§ EXERCISE OBJECTIVE: Every line from the one with "percent_positive : string;" to the one with "ok_or (checked_add u16_MAX (columns", including those two, is to be copied exactly; all other lines of the entries below are left out.

§ EXERCISE MATERIAL:

(* ===== verification/Sizing.v ===== *)
(** * Pane sizing ([mez-mux/src/layout/sizing.rs])

    Dimension arithmetic of the layout engine: splitting a size in two,
    resolving size requests, dividing an axis evenly, and choosing the shape
    of the even grid. *)

From S2P Require Import Prelude RustStr Ids LayoutTypes.
Local Open Scope Z_scope.

Definition EVEN_GRID_TARGET_COLUMNS : Z := 40.
Definition EVEN_GRID_TARGET_ROWS : Z := 8.

(** Diagnostic wording of one request surface. *)
Record PaneSizeErrorMessages := mkMessages {
  empty_cells : option string;
  percent_positive : string;
  percent_range : string;
  direction_positive : string;
  direction_range : string }.

Definition scaled_dimension (total percent : Z) (axis range_error_prefix : string) : result Z :=
  let scaled := sat_add u32_MAX (sat_mul u32_MAX total percent) 99 / 100 in
  match u16_try_from (Z.max scaled 1) with
  | Some v => Ok v
  | None => Err (invalid_args (range_error_prefix +:+ " " +:+ axis +:+ " is out of range"))
  end.

Definition percent_size_for_axis (source fallback : Size) (percent : Z) (axis : ResizeAxis)
    (positive_error range_error_prefix : string) : result Size :=
  if percent =? 0 then Err (invalid_args positive_error) else
  (match axis with
   | AxisColumns | AxisBoth => scaled_dimension (columns source) percent "columns" range_error_prefix
   | AxisRows => Ok (columns fallback)
   end) ≫= fun c =>
  (match axis with
   | AxisRows | AxisBoth => scaled_dimension (rows source) percent "rows" range_error_prefix
   | AxisColumns => Ok (rows fallback)
   end) ≫= fun r =>
  Size_new c r.

Definition size_from_direction (current : Size) (direction : ResizeDirection) (amount : Z)
    (positive_error range_error_prefix : string) : result Size :=
  if amount =? 0 then Err (invalid_args positive_error) else
  match direction with
  | ResizeLeft =>
      ok_or (checked_sub (columns current) amount)
        (invalid_args (range_error_prefix +:+ " would reduce columns below zero")) ≫= fun c =>
      Size_new c (rows current)
  | ResizeRight =>
      ok_or (checked_add u16_MAX (columns current) amount)
        (invalid_args (range_error_prefix +:+ " columns are out of range")) ≫= fun c =>
      Size_new c (rows current)
  | ResizeUp =>
      ok_or (checked_sub (rows current) amount)
        (invalid_args (range_error_prefix +:+ " would reduce rows below zero")) ≫= fun r =>
      Size_new (columns current) r
  | ResizeDown =>
      ok_or (checked_add u16_MAX (rows current) amount)
        (invalid_args (range_error_prefix +:+ " rows are out of range")) ≫= fun r =>
      Size_new (columns current) r
  end.

Definition resolve_size_spec (source fallback : Size) (spec : PaneSizeSpec)
    (messages : PaneSizeErrorMessages) : result Size :=
  match spec with
  | Cells c r =>
      match c, r, empty_cells messages with
      | None, None, Some message => Err (invalid_args message)
      | _, _, _ => Size_new (default (columns fallback) c) (default (rows fallback) r)
      end
  | Percent percent axis =>
      percent_size_for_axis source fallback percent axis
        (percent_positive messages) (percent_range messages)
  | Delta direction amount | Edge direction amount =>
      size_from_direction fallback direction amount
        (direction_positive messages) (direction_range messages)
  end.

§ FINISHED EXERCISE:
  percent_positive : string;
  percent_range : string;
  direction_positive : string;
  direction_range : string }.

Definition scaled_dimension (total percent : Z) (axis range_error_prefix : string) : result Z :=
  let scaled := sat_add u32_MAX (sat_mul u32_MAX total percent) 99 / 100 in
  match u16_try_from (Z.max scaled 1) with
  | Some v => Ok v
  | None => Err (invalid_args (range_error_prefix +:+ " " +:+ axis +:+ " is out of range"))
  end.

Definition percent_size_for_axis (source fallback : Size) (percent : Z) (axis : ResizeAxis)
    (positive_error range_error_prefix : string) : result Size :=
  if percent =? 0 then Err (invalid_args positive_error) else
  (match axis with
   | AxisColumns | AxisBoth => scaled_dimension (columns source) percent "columns" range_error_prefix
   | AxisRows => Ok (columns fallback)
   end) ≫= fun c =>
  (match axis with
   | AxisRows | AxisBoth => scaled_dimension (rows source) percent "rows" range_error_prefix
   | AxisColumns => Ok (rows fallback)
   end) ≫= fun r =>
  Size_new c r.

Definition size_from_direction (current : Size) (direction : ResizeDirection) (amount : Z)
    (positive_error range_error_prefix : string) : result Size :=
  if amount =? 0 then Err (invalid_args positive_error) else
  match direction with
  | ResizeLeft =>
      ok_or (checked_sub (columns current) amount)
        (invalid_args (range_error_prefix +:+ " would reduce columns below zero")) ≫= fun c =>
      Size_new c (rows current)
  | ResizeRight =>
      ok_or (checked_add u16_MAX (columns current) amount)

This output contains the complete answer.